Dataset entries:
(** * The inverse transformations *)
Lemma InvSubBytes_SubBytes s : state s → InvSubBytes (SubBytes s) = s.
Proof.
  intros [_ Hb]. unfold InvSubBytes, SubBytes. induction Hb; [done|]. simpl. rewrite inv_sub_sub by done.
  by f_equal.
Qed.
Lemma InvShiftRows_ShiftRows s : state s → InvShiftRows (ShiftRows s) = s.
Proof. intros Hs. open_state Hs. reflexivity. Qed.
Lemma InvSubBytes_InvShiftRows s : state s → InvSubBytes (InvShiftRows s) = InvShiftRows (InvSubBytes s).
Proof. intros Hs. open_state Hs. reflexivity. Qed.

Lemma xor_bytes_cancel a b : length a = length b → xor_bytes (xor_bytes a b) b = a.
Proof.
  revert b. induction a as [|x a IH]; intros [|y b]; intros Hl; try done.
  cbn. rewrite lxor_cancel_r. f_equal. apply IH. simpl in Hl. lia.
Qed.

(** From [x = e], rewrites the goal with the values of [xt^3 x], [xt^2 x], [xt x] and [x]. *)
Ltac xt_powers E :=
  let E1 := fresh in let E2 := fresh in let E3 := fresh in
  pose proof (f_equal xt E) as E1; rewrite !xt_lxor in E1;
  pose proof (f_equal xt E1) as E2; rewrite !xt_lxor in E2;
  pose proof (f_equal xt E2) as E3; rewrite !xt_lxor in E3;
  rewrite E3, E2, E1, E; clear E1 E2 E3 E.

(** The inverse matrix: no reduction is needed, the products cancel as polynomials. *)
Lemma inv_mix_mix a b c d :
  is_byte a → is_byte b → is_byte c → is_byte d →
  match mix_column 2 3 1 1 a b c d with
  | [a'; b'; c'; d'] => mix_column 0xe 0xb 0xd 0x9 a' b' c' d' = [a; b; c; d]
  | _ => False
  end.
Proof.
  intros Ha Hb Hc Hd. unfold mix_column at 1, xor4. mul_xt.
  match goal with
  | |- mix_column _ _ _ _ ?p ?q ?r ?t = _ =>
      remember p as a' eqn:Ea; remember q as b' eqn:Eb; remember r as c' eqn:Ec; remember t as d' eqn:Ed
  end.
  assert (is_byte a' ∧ is_byte b' ∧ is_byte c' ∧ is_byte d') as (Ha'&Hb'&Hc'&Hd')
    by (subst; split_and!; byte).
  unfold mix_column, xor4. mul_xt.
  xt_powers Ea. xt_powers Eb. xt_powers Ec. xt_powers Ed.
  apply (f_equal2 cons); [xor_ring|]. apply (f_equal2 cons); [xor_ring|].
  apply (f_equal2 cons); [xor_ring|]. apply (f_equal2 cons); [xor_ring|]. reflexivity.
Qed.

Lemma InvMixColumns_MixColumns s : state s → InvMixColumns (MixColumns s) = s.
Proof.
  intros Hs. open_state Hs. unfold InvMixColumns, MixColumns, on_columns.
  cbn [seq flat_map nth Nat.mul Nat.add].
  repeat match goal with
  | |- context [mix_column 2 3 1 1 ?a ?b ?c ?d] =>
      pose proof (inv_mix_mix a b c d ltac:(done) ltac:(done) ltac:(done) ltac:(done));
      destruct (mix_column 2 3 1 1 a b c d) as [|? [|? [|? [|? [|]]]]]; try contradiction
  end.
  cbn [app nth]. repeat match goal with H : _ = _ |- _ => rewrite H; clear H end. reflexivity.
Qed.

Lemma mix_column_xor a b c d a' b' c' d' :
  is_byte a → is_byte b → is_byte c → is_byte d →
  is_byte a' → is_byte b' → is_byte c' → is_byte d' →
  mix_column 0xe 0xb 0xd 0x9 (Z.lxor a a') (Z.lxor b b') (Z.lxor c c') (Z.lxor d d')
  = xor_bytes (mix_column 0xe 0xb 0xd 0x9 a b c d) (mix_column 0xe 0xb 0xd 0x9 a' b' c' d').
Proof.
  intros. unfold mix_column, xor4, xor_bytes. cbn [zip_with]. mul_xt. rewrite !xt_lxor.
  repeat (f_equal; [xor_ring|]). f_equal. xor_ring.
Qed.

Lemma InvMixColumns_xor s k :
  state s → state k → InvMixColumns (xor_bytes s k) = xor_bytes (InvMixColumns s) (InvMixColumns k).
Proof.
  intros Hs Hk. open_state Hs. open_state Hk.
  unfold InvMixColumns, on_columns, xor_bytes at 1 2 3 4. cbn [zip_with seq flat_map nth Nat.mul Nat.add].
  rewrite !mix_column_xor by done. reflexivity.
Qed.

(** * Decryption inverts encryption, for any key schedule of 44 words *)
Definition schedule (w : list (list Z)) : Prop :=
  length w = 44%nat ∧ Forall (λ k, length k = 4%nat ∧ bytes k) w.

Lemma state_round_key w r : schedule w → (r ≤ 10)%nat → state (round_key w r).
Proof.
  intros [Hl Hw] Hr. unfold round_key.
  assert (Forall (λ k, length k = 4%nat ∧ bytes k) (take 4 (drop (4 * r) w))) as Hf
    by (by apply Forall_take, Forall_drop).
  assert (length (take 4 (drop (4 * r) w)) = 4%nat) as Hl4 by (rewrite length_take, length_drop; lia).
  destruct (take 4 (drop (4 * r) w)) as [|k0 [|k1 [|k2 [|k3 [|]]]]]; try discriminate Hl4.
  repeat match goal with H : Forall _ (_ :: _) |- _ => apply Forall_cons in H as [[? ?] H] end.
  split; simpl; [rewrite !length_app; simpl; lia|]. rewrite !Forall_app. done.
Qed.
#[export] Hint Resolve state_round_key : aes.

Lemma state_AddRoundKey w r s : schedule w → (r ≤ 10)%nat → state s → state (AddRoundKey w r s).
Proof. intros. unfold AddRoundKey. byte. Qed.
#[export] Hint Resolve state_AddRoundKey : aes.

Lemma AddRoundKey_twice w r s :
  schedule w → (r ≤ 10)%nat → state s → AddRoundKey w r (AddRoundKey w r s) = s.
Proof.
  intros Hw Hr [Hl _]. apply xor_bytes_cancel. pose proof (state_round_key w r Hw Hr) as [-> _]. done.
Qed.

Lemma rounds_snoc w n r s :
  rounds w (S n) r s
  = AddRoundKey w (r + n) (MixColumns (ShiftRows (SubBytes (rounds w n r s)))).
Proof.
  revert r s. induction n as [|n IH]; intros r s; [simpl; by rewrite Nat.add_0_r|].
  change (rounds w (S (S n)) r s) with
    (rounds w (S n) (S r) (AddRoundKey w r (MixColumns (ShiftRows (SubBytes s))))).
  rewrite (IH (S r)). replace (r + S n)%nat with (S r + n)%nat by lia. done.
Qed.

Lemma rounds_snoc_1 w n s :
  rounds w (S n) 1 s = AddRoundKey w (S n) (MixColumns (ShiftRows (SubBytes (rounds w n 1 s)))).
Proof. exact (rounds_snoc w n 1 s). Qed.

Lemma inv_rounds_S w n s :
  inv_rounds w (S n) s
  = inv_rounds w n (InvMixColumns (AddRoundKey w (S n) (InvSubBytes (InvShiftRows s)))).
Proof. reflexivity. Qed.
Lemma state_rounds w n r s : schedule w → (r + n ≤ 10)%nat → state s → state (rounds w n r s).
Proof.
  revert r s. induction n as [|n IH]; intros r s Hw Hr Hs; [done|]. cbn [rounds].
  apply IH; [done|lia|]. apply state_AddRoundKey; [done|lia|byte].
Qed.

#[local] Opaque rounds inv_rounds AddRoundKey MixColumns InvMixColumns ShiftRows InvShiftRows
  SubBytes InvSubBytes.

(** Undoing [n] rounds from the state inside round [n + 1]. *)
Lemma inv_rounds_rounds w n s :
  schedule w → (n ≤ 9)%nat → state s →
  inv_rounds w n (ShiftRows (SubBytes (rounds w n 1 s))) = ShiftRows (SubBytes s).
Proof.
  intros Hw. revert s. induction n as [|n IH]; intros s Hn Hs; [done|].
  pose proof (state_rounds w n 1 s Hw ltac:(lia) Hs) as Hst.
  pose proof (state_rounds w (S n) 1 s Hw ltac:(lia) Hs) as Hst1.
  rewrite inv_rounds_S, InvShiftRows_ShiftRows, InvSubBytes_SubBytes by byte.
  rewrite rounds_snoc_1, AddRoundKey_twice by (done || lia || byte).
  rewrite InvMixColumns_MixColumns by byte.
  apply IH; [lia|done].
Qed.

Lemma InvCipher_Cipher w block :
  schedule w → state block → InvCipher w (Cipher w block) = block.
Proof.
  intros Hw Hs. unfold InvCipher, Cipher.
  pose proof (state_AddRoundKey w 0 block Hw ltac:(lia) Hs) as Hs0.
  pose proof (state_rounds w 9 1 _ Hw ltac:(lia) Hs0) as Hst.
  rewrite AddRoundKey_twice by (done || lia || byte).
  rewrite inv_rounds_rounds by (done || lia).
  rewrite InvShiftRows_ShiftRows, InvSubBytes_SubBytes by byte.
  apply AddRoundKey_twice; [done|lia|done].
Qed.

Lemma state_Cipher w block : schedule w → state block → state (Cipher w block).
Proof.
  intros Hw Hs. unfold Cipher. apply state_AddRoundKey; [done|lia|].
  apply state_ShiftRows, state_SubBytes, state_rounds; [done|lia|]. byte.
Qed.

#[local] Transparent rounds inv_rounds AddRoundKey MixColumns InvMixColumns ShiftRows InvShiftRows
  SubBytes InvSubBytes.

Lemma state_inv_rounds w n s : schedule w → (n ≤ 10)%nat → state s → state (inv_rounds w n s).
Proof.
  intros Hw. revert s. induction n as [|n IH]; intros s Hn Hs; [done|]. cbn [inv_rounds].
  apply IH; [lia|]. apply state_InvMixColumns, state_AddRoundKey; [done|lia|byte].
Qed.

Lemma state_InvCipher w block : schedule w → state block → state (InvCipher w block).
Proof.
  intros Hw Hs. unfold InvCipher. apply state_AddRoundKey; [done|lia|].
  apply state_InvSubBytes, state_InvShiftRows, state_inv_rounds; [done|lia|]. byte.
Qed.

§ WHAT YOU WILL DO: For the records given here, say how many lines hold the string "block", with no further words.

§ SOLUTION BELOW: 5